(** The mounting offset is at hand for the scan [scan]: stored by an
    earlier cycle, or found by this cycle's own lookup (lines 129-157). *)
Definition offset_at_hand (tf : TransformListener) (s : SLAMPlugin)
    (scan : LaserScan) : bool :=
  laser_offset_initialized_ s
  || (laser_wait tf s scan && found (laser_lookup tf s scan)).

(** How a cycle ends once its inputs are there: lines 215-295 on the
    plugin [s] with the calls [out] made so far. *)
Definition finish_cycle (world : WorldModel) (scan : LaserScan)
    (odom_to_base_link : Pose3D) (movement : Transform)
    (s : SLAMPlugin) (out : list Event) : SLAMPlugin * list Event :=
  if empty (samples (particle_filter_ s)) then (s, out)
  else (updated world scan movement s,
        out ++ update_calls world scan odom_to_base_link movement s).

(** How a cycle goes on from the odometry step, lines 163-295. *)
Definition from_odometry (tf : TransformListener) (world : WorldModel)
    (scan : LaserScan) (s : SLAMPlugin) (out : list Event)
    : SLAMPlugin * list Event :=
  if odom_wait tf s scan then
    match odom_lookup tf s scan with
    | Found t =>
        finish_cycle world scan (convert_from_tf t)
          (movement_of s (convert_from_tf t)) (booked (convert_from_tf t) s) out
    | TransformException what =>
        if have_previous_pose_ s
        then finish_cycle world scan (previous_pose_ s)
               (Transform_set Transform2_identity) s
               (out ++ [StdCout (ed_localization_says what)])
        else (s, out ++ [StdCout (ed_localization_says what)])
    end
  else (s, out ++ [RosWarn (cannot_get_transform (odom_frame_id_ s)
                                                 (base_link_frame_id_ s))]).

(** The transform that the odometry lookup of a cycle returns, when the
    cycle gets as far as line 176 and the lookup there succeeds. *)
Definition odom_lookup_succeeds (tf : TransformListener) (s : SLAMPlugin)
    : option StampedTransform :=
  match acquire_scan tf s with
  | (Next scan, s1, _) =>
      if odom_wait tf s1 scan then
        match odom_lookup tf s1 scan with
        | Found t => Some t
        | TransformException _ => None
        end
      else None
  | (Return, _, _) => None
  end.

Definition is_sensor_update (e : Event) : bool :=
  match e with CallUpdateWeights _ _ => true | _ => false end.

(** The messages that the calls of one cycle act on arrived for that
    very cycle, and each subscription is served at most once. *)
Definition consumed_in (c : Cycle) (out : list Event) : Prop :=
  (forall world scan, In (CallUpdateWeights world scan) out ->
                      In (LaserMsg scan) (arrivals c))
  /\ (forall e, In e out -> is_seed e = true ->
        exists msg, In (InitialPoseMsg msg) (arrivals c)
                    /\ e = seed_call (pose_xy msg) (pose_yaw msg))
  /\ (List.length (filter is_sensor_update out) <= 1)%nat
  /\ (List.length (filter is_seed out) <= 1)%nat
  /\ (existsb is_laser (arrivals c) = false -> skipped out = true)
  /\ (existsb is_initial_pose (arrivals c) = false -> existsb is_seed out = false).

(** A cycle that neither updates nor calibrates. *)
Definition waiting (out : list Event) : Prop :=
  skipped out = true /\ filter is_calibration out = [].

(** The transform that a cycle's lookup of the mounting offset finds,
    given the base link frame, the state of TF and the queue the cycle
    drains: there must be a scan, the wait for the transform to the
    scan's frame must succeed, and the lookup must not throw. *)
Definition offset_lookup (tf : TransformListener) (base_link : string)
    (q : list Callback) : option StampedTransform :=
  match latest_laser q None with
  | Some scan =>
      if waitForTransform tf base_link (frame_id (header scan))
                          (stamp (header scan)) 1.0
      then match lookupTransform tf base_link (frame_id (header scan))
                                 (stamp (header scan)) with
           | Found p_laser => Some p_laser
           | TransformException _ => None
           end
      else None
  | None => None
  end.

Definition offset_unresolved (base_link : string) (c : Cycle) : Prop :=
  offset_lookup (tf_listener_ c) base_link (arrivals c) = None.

+ + + +

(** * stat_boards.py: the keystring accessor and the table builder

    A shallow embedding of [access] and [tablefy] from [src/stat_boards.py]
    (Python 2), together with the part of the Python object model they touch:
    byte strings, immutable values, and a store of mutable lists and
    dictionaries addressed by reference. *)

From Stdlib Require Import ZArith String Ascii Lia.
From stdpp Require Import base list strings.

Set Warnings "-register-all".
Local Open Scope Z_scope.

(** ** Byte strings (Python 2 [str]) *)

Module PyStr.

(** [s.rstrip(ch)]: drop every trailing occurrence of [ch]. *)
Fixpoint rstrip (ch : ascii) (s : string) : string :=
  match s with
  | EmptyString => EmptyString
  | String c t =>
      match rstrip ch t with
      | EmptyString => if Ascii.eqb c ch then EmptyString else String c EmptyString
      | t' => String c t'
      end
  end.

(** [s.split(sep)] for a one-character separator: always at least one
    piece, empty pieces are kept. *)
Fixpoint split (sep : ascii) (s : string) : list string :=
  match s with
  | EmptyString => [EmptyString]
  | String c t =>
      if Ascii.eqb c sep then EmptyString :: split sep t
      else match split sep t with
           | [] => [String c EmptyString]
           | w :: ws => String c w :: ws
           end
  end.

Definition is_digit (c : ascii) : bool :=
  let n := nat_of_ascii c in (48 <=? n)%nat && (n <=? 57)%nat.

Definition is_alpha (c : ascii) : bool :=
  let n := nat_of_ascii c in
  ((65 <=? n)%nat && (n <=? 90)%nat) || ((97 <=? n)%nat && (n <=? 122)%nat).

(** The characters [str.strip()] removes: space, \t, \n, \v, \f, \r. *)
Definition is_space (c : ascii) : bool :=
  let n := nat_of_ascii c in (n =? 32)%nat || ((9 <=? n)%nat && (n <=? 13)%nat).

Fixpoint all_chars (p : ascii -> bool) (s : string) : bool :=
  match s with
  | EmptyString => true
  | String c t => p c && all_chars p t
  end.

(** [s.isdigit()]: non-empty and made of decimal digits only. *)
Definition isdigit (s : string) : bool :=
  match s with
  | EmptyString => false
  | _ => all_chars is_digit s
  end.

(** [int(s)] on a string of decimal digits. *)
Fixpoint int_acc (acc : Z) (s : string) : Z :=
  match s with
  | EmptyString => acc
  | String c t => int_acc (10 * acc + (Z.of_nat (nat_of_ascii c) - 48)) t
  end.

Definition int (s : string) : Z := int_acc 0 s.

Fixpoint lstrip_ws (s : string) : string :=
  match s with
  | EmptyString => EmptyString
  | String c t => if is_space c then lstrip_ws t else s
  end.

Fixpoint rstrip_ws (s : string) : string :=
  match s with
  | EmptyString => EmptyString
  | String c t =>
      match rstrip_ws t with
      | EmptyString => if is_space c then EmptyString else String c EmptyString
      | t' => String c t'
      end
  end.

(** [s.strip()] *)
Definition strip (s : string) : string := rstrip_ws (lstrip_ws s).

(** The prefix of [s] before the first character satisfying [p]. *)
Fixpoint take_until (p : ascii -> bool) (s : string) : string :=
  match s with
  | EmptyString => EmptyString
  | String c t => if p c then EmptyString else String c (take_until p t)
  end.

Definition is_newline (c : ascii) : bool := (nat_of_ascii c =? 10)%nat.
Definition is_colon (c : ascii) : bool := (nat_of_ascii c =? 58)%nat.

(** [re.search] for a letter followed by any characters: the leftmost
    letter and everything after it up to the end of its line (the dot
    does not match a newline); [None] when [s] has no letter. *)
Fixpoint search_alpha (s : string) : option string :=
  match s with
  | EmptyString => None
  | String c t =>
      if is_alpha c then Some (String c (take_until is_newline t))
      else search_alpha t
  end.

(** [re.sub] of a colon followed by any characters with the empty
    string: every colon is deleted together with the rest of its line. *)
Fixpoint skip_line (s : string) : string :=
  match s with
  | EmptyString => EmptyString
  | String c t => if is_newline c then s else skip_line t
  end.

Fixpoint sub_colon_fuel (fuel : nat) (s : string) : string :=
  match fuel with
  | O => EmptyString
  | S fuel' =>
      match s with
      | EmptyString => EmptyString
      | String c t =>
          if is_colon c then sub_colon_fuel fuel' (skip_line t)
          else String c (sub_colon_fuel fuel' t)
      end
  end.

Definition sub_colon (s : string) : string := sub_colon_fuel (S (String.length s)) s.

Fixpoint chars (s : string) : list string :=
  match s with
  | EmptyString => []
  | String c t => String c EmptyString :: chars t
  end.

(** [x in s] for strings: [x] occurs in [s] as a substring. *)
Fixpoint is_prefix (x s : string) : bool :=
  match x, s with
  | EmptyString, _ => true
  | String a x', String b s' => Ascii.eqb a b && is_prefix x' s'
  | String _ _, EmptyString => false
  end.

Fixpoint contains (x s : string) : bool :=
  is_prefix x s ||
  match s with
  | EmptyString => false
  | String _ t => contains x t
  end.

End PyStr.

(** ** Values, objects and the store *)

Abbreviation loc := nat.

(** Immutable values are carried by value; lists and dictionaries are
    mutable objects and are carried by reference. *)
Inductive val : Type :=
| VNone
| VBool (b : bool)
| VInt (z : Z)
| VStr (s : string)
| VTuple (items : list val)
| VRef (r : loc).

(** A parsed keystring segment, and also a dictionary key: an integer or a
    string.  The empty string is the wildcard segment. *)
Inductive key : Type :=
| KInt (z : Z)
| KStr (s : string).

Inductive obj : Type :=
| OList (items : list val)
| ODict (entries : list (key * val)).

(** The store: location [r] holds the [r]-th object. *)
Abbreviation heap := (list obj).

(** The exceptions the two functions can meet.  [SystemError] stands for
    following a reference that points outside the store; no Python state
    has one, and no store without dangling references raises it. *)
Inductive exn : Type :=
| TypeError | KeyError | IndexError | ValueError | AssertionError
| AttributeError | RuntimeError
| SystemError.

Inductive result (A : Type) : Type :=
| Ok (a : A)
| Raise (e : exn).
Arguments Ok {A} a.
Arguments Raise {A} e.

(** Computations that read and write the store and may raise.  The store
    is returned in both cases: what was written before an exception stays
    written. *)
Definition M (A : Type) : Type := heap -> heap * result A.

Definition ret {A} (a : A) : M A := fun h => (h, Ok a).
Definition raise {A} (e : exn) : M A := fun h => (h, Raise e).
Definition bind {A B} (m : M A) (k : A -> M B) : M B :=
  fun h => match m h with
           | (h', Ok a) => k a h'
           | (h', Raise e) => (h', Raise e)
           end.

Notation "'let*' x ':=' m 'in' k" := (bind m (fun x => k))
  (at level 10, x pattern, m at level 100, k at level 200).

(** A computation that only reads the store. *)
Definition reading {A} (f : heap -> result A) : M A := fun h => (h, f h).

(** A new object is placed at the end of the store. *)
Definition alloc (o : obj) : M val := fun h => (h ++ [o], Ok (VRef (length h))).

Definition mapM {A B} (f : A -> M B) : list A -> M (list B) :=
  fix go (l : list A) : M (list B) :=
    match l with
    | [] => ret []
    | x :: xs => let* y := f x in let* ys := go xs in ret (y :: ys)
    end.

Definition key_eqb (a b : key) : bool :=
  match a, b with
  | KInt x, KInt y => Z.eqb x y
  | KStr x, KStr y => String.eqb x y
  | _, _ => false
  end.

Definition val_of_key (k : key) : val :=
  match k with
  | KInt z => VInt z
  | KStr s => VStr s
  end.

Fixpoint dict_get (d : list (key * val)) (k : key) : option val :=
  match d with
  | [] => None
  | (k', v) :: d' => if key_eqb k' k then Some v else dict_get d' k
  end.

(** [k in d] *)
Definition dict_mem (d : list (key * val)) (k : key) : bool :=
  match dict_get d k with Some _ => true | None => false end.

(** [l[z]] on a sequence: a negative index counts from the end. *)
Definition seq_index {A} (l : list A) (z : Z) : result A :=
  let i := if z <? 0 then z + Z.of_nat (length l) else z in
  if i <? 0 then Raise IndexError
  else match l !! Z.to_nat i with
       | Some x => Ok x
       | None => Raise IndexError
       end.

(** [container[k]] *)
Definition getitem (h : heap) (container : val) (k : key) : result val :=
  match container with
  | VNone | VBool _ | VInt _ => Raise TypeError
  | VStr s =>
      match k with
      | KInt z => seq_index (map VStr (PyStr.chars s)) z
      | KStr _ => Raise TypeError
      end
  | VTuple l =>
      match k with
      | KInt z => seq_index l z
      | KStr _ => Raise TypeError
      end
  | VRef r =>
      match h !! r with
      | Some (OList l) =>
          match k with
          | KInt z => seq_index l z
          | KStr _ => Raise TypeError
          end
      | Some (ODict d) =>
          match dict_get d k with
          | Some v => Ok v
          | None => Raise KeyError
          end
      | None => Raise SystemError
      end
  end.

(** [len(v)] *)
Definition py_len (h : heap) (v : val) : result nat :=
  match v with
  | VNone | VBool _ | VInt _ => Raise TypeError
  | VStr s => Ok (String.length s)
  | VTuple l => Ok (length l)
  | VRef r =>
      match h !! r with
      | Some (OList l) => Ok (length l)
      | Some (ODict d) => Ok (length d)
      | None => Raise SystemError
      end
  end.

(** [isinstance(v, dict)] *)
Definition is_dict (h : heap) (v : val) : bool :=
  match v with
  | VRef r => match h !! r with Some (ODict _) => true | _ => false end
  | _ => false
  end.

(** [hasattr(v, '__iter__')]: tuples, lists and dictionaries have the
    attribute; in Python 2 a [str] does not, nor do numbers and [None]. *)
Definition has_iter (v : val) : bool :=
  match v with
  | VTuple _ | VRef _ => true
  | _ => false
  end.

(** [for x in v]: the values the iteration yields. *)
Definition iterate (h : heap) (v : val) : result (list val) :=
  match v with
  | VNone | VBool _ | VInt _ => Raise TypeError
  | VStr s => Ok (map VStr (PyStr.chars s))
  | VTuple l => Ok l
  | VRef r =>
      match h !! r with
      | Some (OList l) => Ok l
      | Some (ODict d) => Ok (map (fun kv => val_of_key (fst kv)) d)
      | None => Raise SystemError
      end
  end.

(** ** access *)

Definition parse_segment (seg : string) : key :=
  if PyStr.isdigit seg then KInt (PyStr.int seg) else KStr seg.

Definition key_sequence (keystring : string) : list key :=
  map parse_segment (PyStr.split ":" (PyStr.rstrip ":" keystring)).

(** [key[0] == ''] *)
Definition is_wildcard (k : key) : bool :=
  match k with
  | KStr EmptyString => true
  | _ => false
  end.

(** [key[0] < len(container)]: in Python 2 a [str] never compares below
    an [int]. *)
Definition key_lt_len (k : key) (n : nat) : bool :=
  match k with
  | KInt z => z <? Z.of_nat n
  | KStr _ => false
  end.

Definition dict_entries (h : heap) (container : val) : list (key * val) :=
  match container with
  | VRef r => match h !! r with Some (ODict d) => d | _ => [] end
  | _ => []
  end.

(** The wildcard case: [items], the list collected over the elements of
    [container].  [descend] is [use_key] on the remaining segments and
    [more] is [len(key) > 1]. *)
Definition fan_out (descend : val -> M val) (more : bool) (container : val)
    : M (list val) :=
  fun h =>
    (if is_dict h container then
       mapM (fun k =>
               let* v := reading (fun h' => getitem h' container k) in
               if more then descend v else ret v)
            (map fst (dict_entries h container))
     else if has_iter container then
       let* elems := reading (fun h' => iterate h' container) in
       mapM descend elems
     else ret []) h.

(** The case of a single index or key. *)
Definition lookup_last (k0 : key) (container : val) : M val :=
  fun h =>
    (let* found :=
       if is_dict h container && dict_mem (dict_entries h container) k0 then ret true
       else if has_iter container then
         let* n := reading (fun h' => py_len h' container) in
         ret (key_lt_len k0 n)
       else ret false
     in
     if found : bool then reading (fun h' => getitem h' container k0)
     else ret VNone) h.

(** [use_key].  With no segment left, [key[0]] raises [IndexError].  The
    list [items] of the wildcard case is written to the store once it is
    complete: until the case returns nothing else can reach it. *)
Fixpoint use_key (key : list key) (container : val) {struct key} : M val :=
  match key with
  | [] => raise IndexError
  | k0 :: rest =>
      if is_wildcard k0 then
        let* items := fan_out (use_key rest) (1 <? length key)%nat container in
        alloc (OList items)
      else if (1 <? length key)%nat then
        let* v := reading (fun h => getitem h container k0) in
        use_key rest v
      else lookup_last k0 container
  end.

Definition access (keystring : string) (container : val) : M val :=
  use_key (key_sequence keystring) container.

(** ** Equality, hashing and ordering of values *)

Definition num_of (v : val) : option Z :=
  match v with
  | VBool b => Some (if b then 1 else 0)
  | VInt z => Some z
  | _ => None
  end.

+ + + +

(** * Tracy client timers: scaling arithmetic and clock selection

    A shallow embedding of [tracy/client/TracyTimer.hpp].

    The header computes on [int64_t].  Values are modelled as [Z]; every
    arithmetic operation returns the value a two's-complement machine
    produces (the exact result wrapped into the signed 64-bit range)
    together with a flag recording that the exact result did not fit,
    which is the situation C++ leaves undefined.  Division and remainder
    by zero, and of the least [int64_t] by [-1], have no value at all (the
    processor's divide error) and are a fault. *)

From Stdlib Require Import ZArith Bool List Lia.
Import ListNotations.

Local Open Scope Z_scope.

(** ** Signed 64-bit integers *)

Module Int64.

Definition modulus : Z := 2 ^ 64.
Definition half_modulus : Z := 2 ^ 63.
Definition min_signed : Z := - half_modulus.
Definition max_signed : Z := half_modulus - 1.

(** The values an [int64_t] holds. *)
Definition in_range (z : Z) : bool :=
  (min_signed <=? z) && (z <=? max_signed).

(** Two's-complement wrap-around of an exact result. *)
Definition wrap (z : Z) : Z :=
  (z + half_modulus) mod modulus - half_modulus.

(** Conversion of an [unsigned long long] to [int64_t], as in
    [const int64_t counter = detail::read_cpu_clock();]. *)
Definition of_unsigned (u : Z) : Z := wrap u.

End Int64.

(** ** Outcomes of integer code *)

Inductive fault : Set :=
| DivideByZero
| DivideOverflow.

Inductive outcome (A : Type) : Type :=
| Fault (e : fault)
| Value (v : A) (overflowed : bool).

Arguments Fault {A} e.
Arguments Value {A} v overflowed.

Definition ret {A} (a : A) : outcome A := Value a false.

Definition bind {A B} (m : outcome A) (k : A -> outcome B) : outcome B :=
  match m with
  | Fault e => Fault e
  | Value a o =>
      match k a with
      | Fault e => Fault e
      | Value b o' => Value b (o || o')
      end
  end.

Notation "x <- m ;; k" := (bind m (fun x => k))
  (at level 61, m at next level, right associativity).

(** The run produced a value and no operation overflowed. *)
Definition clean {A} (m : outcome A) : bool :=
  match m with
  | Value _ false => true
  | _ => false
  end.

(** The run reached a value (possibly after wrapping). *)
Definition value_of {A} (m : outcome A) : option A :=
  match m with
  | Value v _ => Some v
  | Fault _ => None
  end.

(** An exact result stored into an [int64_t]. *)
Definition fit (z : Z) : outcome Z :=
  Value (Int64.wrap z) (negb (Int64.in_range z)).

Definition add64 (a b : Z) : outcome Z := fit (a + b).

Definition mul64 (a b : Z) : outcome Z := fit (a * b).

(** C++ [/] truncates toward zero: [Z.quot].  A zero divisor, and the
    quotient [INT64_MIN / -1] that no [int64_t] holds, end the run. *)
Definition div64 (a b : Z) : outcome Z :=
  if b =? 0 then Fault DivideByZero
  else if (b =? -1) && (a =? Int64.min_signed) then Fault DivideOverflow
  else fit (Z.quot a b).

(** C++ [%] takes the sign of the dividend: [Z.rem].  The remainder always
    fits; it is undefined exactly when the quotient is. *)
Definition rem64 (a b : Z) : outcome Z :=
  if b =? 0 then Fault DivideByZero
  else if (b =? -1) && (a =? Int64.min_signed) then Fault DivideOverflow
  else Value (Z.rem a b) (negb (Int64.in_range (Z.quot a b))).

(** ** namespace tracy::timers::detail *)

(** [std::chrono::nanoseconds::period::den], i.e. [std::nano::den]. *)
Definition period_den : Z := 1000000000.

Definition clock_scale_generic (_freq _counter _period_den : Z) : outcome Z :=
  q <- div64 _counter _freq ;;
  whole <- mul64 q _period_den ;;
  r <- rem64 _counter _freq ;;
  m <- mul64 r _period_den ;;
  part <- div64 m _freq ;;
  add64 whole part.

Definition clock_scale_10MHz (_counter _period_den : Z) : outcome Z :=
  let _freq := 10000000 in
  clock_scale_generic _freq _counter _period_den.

+ + + +

**EXERCISE DIRECTIONS:**
Using the records above, copy word for word the line with "Inductive outcome (A", the line with "Value a o =>", and every line between them.

**SOLUTION FOR THIS PROBLEM:**
Inductive outcome (A : Type) : Type :=
| Fault (e : fault)
| Value (v : A) (overflowed : bool).

Arguments Fault {A} e.
Arguments Value {A} v overflowed.

Definition ret {A} (a : A) : outcome A := Value a false.

Definition bind {A B} (m : outcome A) (k : A -> outcome B) : outcome B :=
  match m with
  | Fault e => Fault e
  | Value a o =>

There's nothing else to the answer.